Using the records below, count the lines with "false" in them. Give the number only.

START Extracted records

(* ================================================================== *)
(** * The path generator with nan

    [np.sqrt] of a negative number is nan, and a nan operand makes the
    result of every arithmetic operation and of [np.exp] nan.  The
    definitions above give the root of a negative step interval the value
    of the total real function; the definitions here follow the program
    there too.  Rounding, overflow and underflow stay out of the model. *)

Module f64.

(** A float as far as this model follows it: a number, or nan. *)
Inductive float : Type :=
| Num (x : R)
| Nan.

Definition add (a b : float) : float :=
  match a, b with
  | Num x, Num y => Num (x + y)
  | _, _ => Nan
  end.

Definition mul (a b : float) : float :=
  match a, b with
  | Num x, Num y => Num (x * y)
  | _, _ => Nan
  end.

(** [np.exp] *)
Definition exp (a : float) : float :=
  match a with
  | Num x => Num (Rtrigo_def.exp x)
  | Nan => Nan
  end.

(** [np.sqrt] of a number *)
Definition sqrt (x : R) : float :=
  if Rlt_dec x 0 then Nan else Num (R_sqrt.sqrt x).



End f64.

Section PathWithNan.

Context {rng : Type} (randn : rng -> R * rng).

(** The loop of [geometric_path], the prices being numbers or nan. *)
Fixpoint geometric_path_f64_loop (rf sigma t : R) (n : nat)
    (price_path : list f64.float) (s0 : f64.float) (g : rng)
    : list f64.float * rng :=
  match n with
  | O => (price_path, g)
  | S n' =>
      let (z, g') := randn g in
      let s_t :=
        f64.mul s0
          (f64.exp
             (f64.add (f64.Num ((rf - 0.5 * sigma ^ 2) * t))
                (f64.mul (f64.mul (f64.Num sigma) (f64.sqrt t)) (f64.Num z)))) in
      geometric_path_f64_loop rf sigma t n' (price_path ++ [s_t]) s_t g'
  end.

(** [geometric_path(rf, s0, sigma, t, t_steps)] for numbers [rf], [s0],
    [sigma] and [t]. *)
Definition geometric_path_f64 (rf s0 sigma t : R) (t_steps : Z) (g : rng)
    : list f64.float * rng :=
  geometric_path_f64_loop rf sigma t (Z.to_nat t_steps) [f64.Num s0] (f64.Num s0) g.

(** For a step interval that is not negative the loop computes the numbers
    of the loop without nan. *)
Lemma geometric_path_f64_loop_numbers (rf sigma t : R) (n : nat)
    (price_path : list R) (s0 : R) (g : rng) :
  0 <= t ->
  geometric_path_f64_loop rf sigma t n (map f64.Num price_path) (f64.Num s0) g =
  (map f64.Num (fst (geometric_path_loop randn rf sigma t n price_path s0 g)),
   snd (geometric_path_loop randn rf sigma t n price_path s0 g)).
Proof.
  intros Ht. revert price_path s0 g.
  induction n as [| n IH]; intros price_path s0 g; [reflexivity |].
  cbn [geometric_path_f64_loop geometric_path_loop].
  destruct (randn g) as [z g'].
  unfold f64.sqrt. destruct (Rlt_dec t 0) as [Hlt | _]; [lra |].
  cbn [f64.mul f64.add f64.exp].
  rewrite <- IH. now rewrite map_app.
Qed.


Lemma geometric_path_f64_numbers (rf s0 sigma t : R) (t_steps : Z) (g : rng) :
  0 <= t ->
  geometric_path_f64 rf s0 sigma t t_steps g =
  (map f64.Num (fst (geometric_path randn rf s0 sigma t t_steps g)),
   snd (geometric_path randn rf s0 sigma t t_steps g)).
Proof.
  intros Ht. unfold geometric_path_f64, geometric_path.
  now rewrite <- geometric_path_f64_loop_numbers.
Qed.



End PathWithNan.



(* ================================================================== *)
(** * The Monte Carlo pricer *)

Section MonteCarlo.

Context {rng : Type} (randn : rng -> R * rng).

Local Abbreviation adv := (advance randn).
Local Abbreviation draw := (nth_draw randn).

(** The final price of simulation [j] (counted from 0) when the first
    simulation starts with the generator in state [g]: simulation [j] takes
    the draws [j * steps], ..., [j * steps + steps - 1]. *)
Definition final_price (self : OptionPricing) (g : rng) (j : nat) : R :=
  Spec.path_elem (rf self) (sigma self) (capt self / IZR (steps self)) (spot self)
    (fun i => draw g (j * Z.to_nat (steps self) + (i - 1))%nat)
    (Z.to_nat (steps self)).

Lemma final_price_next (self : OptionPricing) (g : rng) (j : nat) :
  final_price self (adv (Z.to_nat (steps self)) g) j = final_price self g (S j).
Proof.
  unfold final_price. apply path_elem_ext. intros i Hi.
  rewrite nth_draw_advance. f_equal. lia.
Qed.
(** * scrap-cityevent: the event scraper (scrap_cityevent/scraper.py)

    A shallow embedding of [EventScraper]: term-variant expansion, date
    extraction, per-fragment event extraction and matching, event identity
    and the page walk with its processed-events store.

    Text.  A Python [str] is a Rocq [string] whose characters are read as
    the code points 0..255 (Latin-1): this covers the French and English
    text the scraper is written for, including the accented month names of
    its patterns.  Code points above 255 are outside the model. *)

From Stdlib Require Import ZArith NArith Ascii String List Bool Lia.
From stdpp Require Import strings gmap.

(* ===================================================================== *)
(** * Python string primitives *)
(* ===================================================================== *)

Module Py.

Definition code (c : ascii) : N := N_of_ascii c.
Definition chr (n : N) : ascii := ascii_of_N n.

Definition between (lo hi : N) (c : ascii) : bool :=
  (N.leb lo (code c) && N.leb (code c) hi)%bool.

(** [str.isspace] and the regular expression class [\s] on 0..255. *)
Definition is_space (c : ascii) : bool :=
  (between 9 13 c || between 28 32 c || N.eqb (code c) 133
   || N.eqb (code c) 160)%bool.

(** The class [\d]: decimal digits; on 0..255 these are 0-9. *)
Definition is_digit (c : ascii) : bool := between 48 57 c.

(** The class [\w] of a [str] pattern: alphanumerics and underscore. *)
Definition is_word (c : ascii) : bool :=
  (is_digit c || between 65 90 c || between 97 122 c || N.eqb (code c) 95
   || N.eqb (code c) 170 || between 178 179 c || N.eqb (code c) 181
   || between 185 186 c || between 188 190 c || between 192 214 c
   || between 216 246 c || between 248 255 c)%bool.
Lemma blind_after_lookup eager link_to_model mid prompt :
  cache_blind (after_lookup eager link_to_model mid prompt).
Proof.
  unfold after_lookup. destruct prompt as [prompt|]; [|apply blind_ret].
  apply blind_bind; [apply blind_invoke|]. intros run.
  apply blind_bind.
  { destruct run; [apply blind_invoke|apply blind_ret]. }
  intros _. apply blind_bind.
  { destruct link_to_model; [|apply blind_ret].
    apply blind_bind.
    - destruct (truthy mid); [apply blind_ret|apply blind_invoke].
    - intros [mid'|]; [|apply blind_ret].
      apply blind_thread_start, blind_link_prompt_async. }
  intros _. apply blind_bind; [apply blind_invoke|]. intros trace_id.
  apply blind_bind; [|intros _; apply blind_ret].
  destruct trace_id as [t|]; [|apply blind_ret].
  destruct (truthy _); [apply blind_invoke|apply blind_ret].
Qed.

(** *** What the lookups log *)

Lemma load_prompt_not_cached_final name_or_uri version allow_missing s s' :
  final (_load_prompt_not_cached name_or_uri version allow_missing s)
  = Some s' ->
  threads s' = threads s
  ∧ ∃ lookups,
      events s' = events s ++ lookups
      ∧ Forall (λ ev, is_lookup ev = true) lookups.
Proof.
  unfold _load_prompt_not_cached, mbind, M_bind, bind.
  destruct (parse_prompt_name_or_uri name_or_uri version)
    as [err|[parsed_name parsed_version]]; simpl.
  - intros [= <-]. split; [reflexivity|]. exists [].
    split; [now rewrite app_nil_r|constructor].
  - destruct (startswith _ _); unfold client.load_prompt, invoke;
      destruct (client_load_prompt _ _ _ _) as [[err|a] w'];
      simpl; intros [= <-]; (split; [reflexivity|]);
      eexists [_]; (split; [reflexivity|]); repeat constructor.
Qed.
(** * Lichess game scraper: the two Cloud Function handlers and their
      in-page extraction scripts

    The development embeds [exports.fetchLichessGame] (basic variant) and
    [exports.fetchLichessGameAdvanced] (advanced variant): the function each
    handler evaluates inside the rendered page, and the handler's own
    lifecycle around the headless browser.

    Conventions of the embedding.
    - A JavaScript string is a [string]; each character stands for one
      UTF-16 code unit below 256, so [String.length] is the [.length] of the
      source.
    - A JavaScript number is [NaN] or an integer ([Num z]); the rounding of
      integers beyond 2^53 and the sign of zero are left out.
    - Everything the scripts ask of their surroundings (DOM queries, global
      properties, storage, the JSON built-ins, the browser automation calls)
      is a field of an environment record whose answer is either a value or
      a thrown error.
    - The object the extraction script returns reaches the handler as the
      script built it: the by-value transfer made by [page.evaluate] is
      taken to be faithful.
    - Sending a response ([res.status(..).json(..)]) does not throw.
    - Console output and the two event listeners the advanced handler
      registers ([request] and [response]) have no effect on the response
      and are left out. *)

From Stdlib Require Import ZArith String Ascii List Bool Lia DecimalString DecimalPos Decimal.
From stdpp Require Import gmap strings list.

Open Scope string_scope.
Set Warnings "-register-all".
Set Warnings "-automation".

(** ** Thrown values and fallible calls *)

Record Error := { message : string; stack : string }.

Inductive result (A : Type) : Type :=
| Ok (a : A)
| Throw (e : Error).
Arguments Ok {A} a.
Arguments Throw {A} e.

#[export] Instance result_ret : MRet result := fun A a => Ok a.
#[export] Instance result_bind : MBind result := fun A B f m =>
  match m with
  | Ok a => f a
  | Throw e => Throw e
  end.

#[export] Instance result_fmap : FMap result := fun A B f m =>
  match m with
  | Ok a => Ok (f a)
  | Throw e => Throw e
  end.

(** [try { body } catch (e) { handler e }] for a body without side effects
    before the throw. *)
Definition try_catch {A} (body : result A) (handler : Error -> A) : A :=
  match body with
  | Ok a => a
  | Throw e => handler e
  end.

Definition throws {A} (r : result A) : bool :=
  match r with
  | Ok _ => false
  | Throw _ => true
  end.

(** ** String primitives of the runtime *)

Module JsString.

Definition between (lo hi n : nat) : bool := Nat.leb lo n && Nat.leb n hi.

(** WhiteSpace and LineTerminator code units below 256. *)
Definition isWhiteSpace (c : ascii) : bool :=
  let n := nat_of_ascii c in
  between 9 13 n || Nat.eqb n 32 || Nat.eqb n 160.

Fixpoint trimStart (s : string) : string :=
  match s with
  | String c s' => if isWhiteSpace c then trimStart s' else s
  | EmptyString => EmptyString
  end.

Fixpoint trimEnd (s : string) : string :=
  match s with
  | EmptyString => EmptyString
  | String c s' =>
      match trimEnd s' with
      | EmptyString => if isWhiteSpace c then EmptyString else String c EmptyString
      | t => String c t
      end
  end.

Definition trim (s : string) : string := trimEnd (trimStart s).

Definition lowerChar (c : ascii) : ascii :=
  let n := nat_of_ascii c in
  if between 65 90 n || (between 192 222 n && negb (Nat.eqb n 215))
  then ascii_of_nat (n + 32) else c.

Fixpoint toLowerCase (s : string) : string :=
  match s with
  | String c s' => String (lowerChar c) (toLowerCase s')
  | EmptyString => EmptyString
  end.

Definition startsWith (s search : string) : bool := String.prefix search s.

Fixpoint includes (s search : string) : bool :=
  String.prefix search s ||
  match s with
  | String _ s' => includes s' search
  | EmptyString => false
  end.

(** [s.substring(start, end)]: both indices are clamped to the length and
    swapped when out of order. *)
Definition substring (s : string) (start end_ : nat) : string :=
  let len := String.length s in
  let a := Nat.min start len in
  let b := Nat.min end_ len in
  String.substring (Nat.min a b) (Nat.max a b - Nat.min a b) s.

(** [s.replace(/[...]/g, '')] for a character class given as a test. *)
Fixpoint removeAll (class : ascii -> bool) (s : string) : string :=
  match s with
  | String c s' => if class c then removeAll class s' else String c (removeAll class s')
  | EmptyString => EmptyString
  end.

Fixpoint join (sep : string) (l : list string) : string :=
  match l with
  | [] => EmptyString
  | [x] => x
  | x :: rest => x ++ sep ++ join sep rest
  end.

Definition isEmpty (s : string) : bool :=
  match s with
  | EmptyString => true
  | String _ _ => false
  end.

Definition dquote : string := String (ascii_of_nat 34) EmptyString.

End JsString.

(** ** Numbers and [parseInt] *)

Inductive number :=
| NaN
| Num (z : Z).

Module JsNumber.

Definition digitValue (c : ascii) : option Z :=
  let n := nat_of_ascii c in
  if JsString.between 48 57 n then Some (Z.of_nat (n - 48))
  else if JsString.between 97 122 n then Some (Z.of_nat (n - 87))
  else if JsString.between 65 90 n then Some (Z.of_nat (n - 55))
  else None.

(** Value of the longest prefix of radix-[radix] digits; [acc] is [None]
    until a first digit has been read. *)
Fixpoint digits (radix : Z) (s : string) (acc : option Z) : option Z :=
  match s with
  | String c s' =>
      match digitValue c with
      | Some d =>
          if (d <? radix)%Z
          then digits radix s' (Some (radix * default 0%Z acc + d)%Z)
          else acc
      | None => acc
      end
  | EmptyString => acc
  end.

Definition stripSign (s : string) : Z * string :=
  match s with
  | String "-" rest => ((-1)%Z, rest)
  | String "+" rest => (1%Z, rest)
  | _ => (1%Z, s)
  end.

Definition stripPrefix (s : string) : Z * string :=
  match s with
  | String "0" (String "x" rest) => (16%Z, rest)
  | String "0" (String "X" rest) => (16%Z, rest)
  | _ => (10%Z, s)
  end.

(** [parseInt(string)] with no radix argument. *)
Definition parseInt (input : string) : number :=
  let '(sign, s) := stripSign (JsString.trimStart input) in
  let '(radix, s) := stripPrefix s in
  match digits radix s None with
  | None => NaN
  | Some n => Num (sign * n)
  end.

End JsNumber.

(** ** JSON data *)

Inductive json :=
| JNull
| JBool (b : bool)
| JNumber (z : Z)
| JString (s : string)
| JArray (items : list json)
| JObject (fields : list (string * json)).

Module Json.

Fixpoint assoc {A} (k : string) (l : list (string * A)) : option A :=
  match l with
  | [] => None
  | (k', v) :: rest => if String.eqb k k' then Some v else assoc k rest
  end.

(** [o?.k]: [None] is [undefined]. A receiver that is [undefined], [null]
    or not an object literal has no such member. *)
Definition member (o : option json) (k : string) : option json :=
  match o with
  | Some (JObject fields) => assoc k fields
  | _ => None
  end.

Definition truthy (v : option json) : bool :=
  match v with
  | None => false
  | Some JNull => false
  | Some (JBool b) => b
  | Some (JNumber z) => negb (z =? 0)%Z
  | Some (JString s) => negb (JsString.isEmpty s)
  | Some (JArray _) => true
  | Some (JObject _) => true
  end.

(** [a || b] *)
Definition or_else (a b : option json) : option json :=
  if truthy a then a else b.

(** ToString, as applied by template literals and by [parseInt]. Numbers
    are printed in plain decimal, as the runtime does below 10^21. *)
Fixpoint toString (j : json) : string :=
  match j with
  | JNull => "null"
  | JBool true => "true"
  | JBool false => "false"
  | JNumber z => NilZero.string_of_int (Z.to_int z)
  | JString s => s
  | JArray items =>
      JsString.join ","
        (List.map (fun x => match x with
                            | JNull => EmptyString
                            | _ => toString x
                            end) items)
  | JObject _ => "[object Object]"
  end.

Definition toStringOpt (v : option json) : string :=
  match v with
  | None => "undefined"
  | Some j => toString j
  end.

End Json.

(** ** The rendered page, as the in-page scripts see it *)

(** Values found on the [window] object. [VObject] is a host object known by
    reference only; [VFunction] carries what [value.toString()] does. *)
Inductive jsval :=
| VUndefined
| VNull
| VBoolean (b : bool)
| VNumber (n : number)
| VString (s : string)
| VBigInt (z : Z)
| VSymbol (description : string)
| VFunction (source : result string)
| VObject (ref : nat).

Definition typeof (v : jsval) : string :=
  match v with
  | VUndefined => "undefined"
  | VNull => "object"
  | VBoolean _ => "boolean"
  | VNumber _ => "number"
  | VString _ => "string"
  | VBigInt _ => "bigint"
  | VSymbol _ => "symbol"
  | VFunction _ => "function"
  | VObject _ => "object"
  end.

Module Dom.

Record Attr := { name : string; value : string }.

Record Element := {
  tagName : string;
  id : string;
  className : string;
  attributes : list Attr;
  textContent : string
}.

(** [el.getAttribute(n)]: the value of the first attribute named [n], or
    [null]. *)
Definition getAttribute (el : Element) (n : string) : option string :=
  value <$> List.find (fun a => String.eqb (name a) n) (attributes el).

End Dom.

(** The page context: one field per ambient object or built-in the scripts
    call. *)
Record Page := {
  document_getElementById : string -> result (option Dom.Element);
  document_querySelectorAll : string -> result (list Dom.Element);
  document_title : result string;
  window_location_href : result string;
  Object_keys_window : result (list string);
  window_get : string -> result jsval;
  Object_keys_localStorage : result (list string);
  localStorage_getItem : string -> result (option string);
  JSON_parse : string -> result json;
  JSON_stringify : jsval -> result (option string)
}.

(** [Array.from(list).map(f)], present only when [list.length > 0]. *)
Definition mapIfAny {A B} (f : A -> B) (l : list A) : option (list B) :=
  if Nat.ltb 0 (length l) then Some (List.map f l) else None.

(** The structured-payload probe, shared by both variants:
    [if (pageInitScript) try { JSON.parse(textContent.trim()) } catch {}],
    starting from [pageInitData: null]. *)
Definition parsePageInit (p : Page) (pageInitScript : option Dom.Element) : json :=
  match pageInitScript with
  | Some el =>
      try_catch (JSON_parse p (JsString.trim (Dom.textContent el))) (fun _ => JNull)
  | None => JNull
  end.

Definition copyAttributes (el : Dom.Element) : list Dom.Attr :=
  List.map (fun attr => {| Dom.name := Dom.name attr; Dom.value := Dom.value attr |})
           (Dom.attributes el).

(** ** Basic variant: the function passed to [page.evaluate] *)

Module Basic.

Record AnalysisEntry := { entry_analysis : option string; entry_text : string }.

Record ExtensionElement := {
  tagName : string;
  className : string;
  attributes : list Dom.Attr;
  textContent : string
}.

Record AdditionalData := {
  title : string;
  url : string;
  moves : option (list string);
  analysis : option (list AnalysisEntry);
  extensionElements : option (list ExtensionElement)
}.

(** [htmlLength] is not a key of the object literal the script builds; it
    is [None] until something assigns it. *)
Record GameData := {
  pageInitData : json;
  extensionData : option (gmap string jsval);
  additionalData : AdditionalData;
  htmlLength : option nat
}.

Definition interesting (key : string) : bool :=
  JsString.includes key "lichess" ||
  JsString.includes key "extension" ||
  JsString.includes key "chess" ||
  JsString.startsWith key "__".

Definition recordable (value : jsval) : bool :=
  String.eqb (typeof value) "object" ||
  String.eqb (typeof value) "string" ||
  String.eqb (typeof value) "number".

(** Body of [windowKeys.forEach]. *)
Definition recordValue (p : Page) (extensionData : gmap string jsval) (key : string)
  : gmap string jsval :=
  try_catch
    (value ← window_get p key;
     mret (if recordable value then <[key := value]> extensionData else extensionData))
    (fun _ => extensionData).

Definition scanWindow (p : Page) (windowKeys : list string) : option (gmap string jsval) :=
  if Nat.ltb 0 (length windowKeys)
  then Some (foldl (recordValue p) ∅ windowKeys)
  else None.

Definition analysisEntry (el : Dom.Element) : AnalysisEntry :=
  {| entry_analysis := Dom.getAttribute el "data-analysis";
     entry_text := Dom.textContent el |}.

Definition extensionElement (el : Dom.Element) : ExtensionElement :=
  {| tagName := Dom.tagName el;
     className := Dom.className el;
     attributes := copyAttributes el;
     textContent := JsString.substring (Dom.textContent el) 0 500 |}.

END Extracted records

● **Result of this task**
6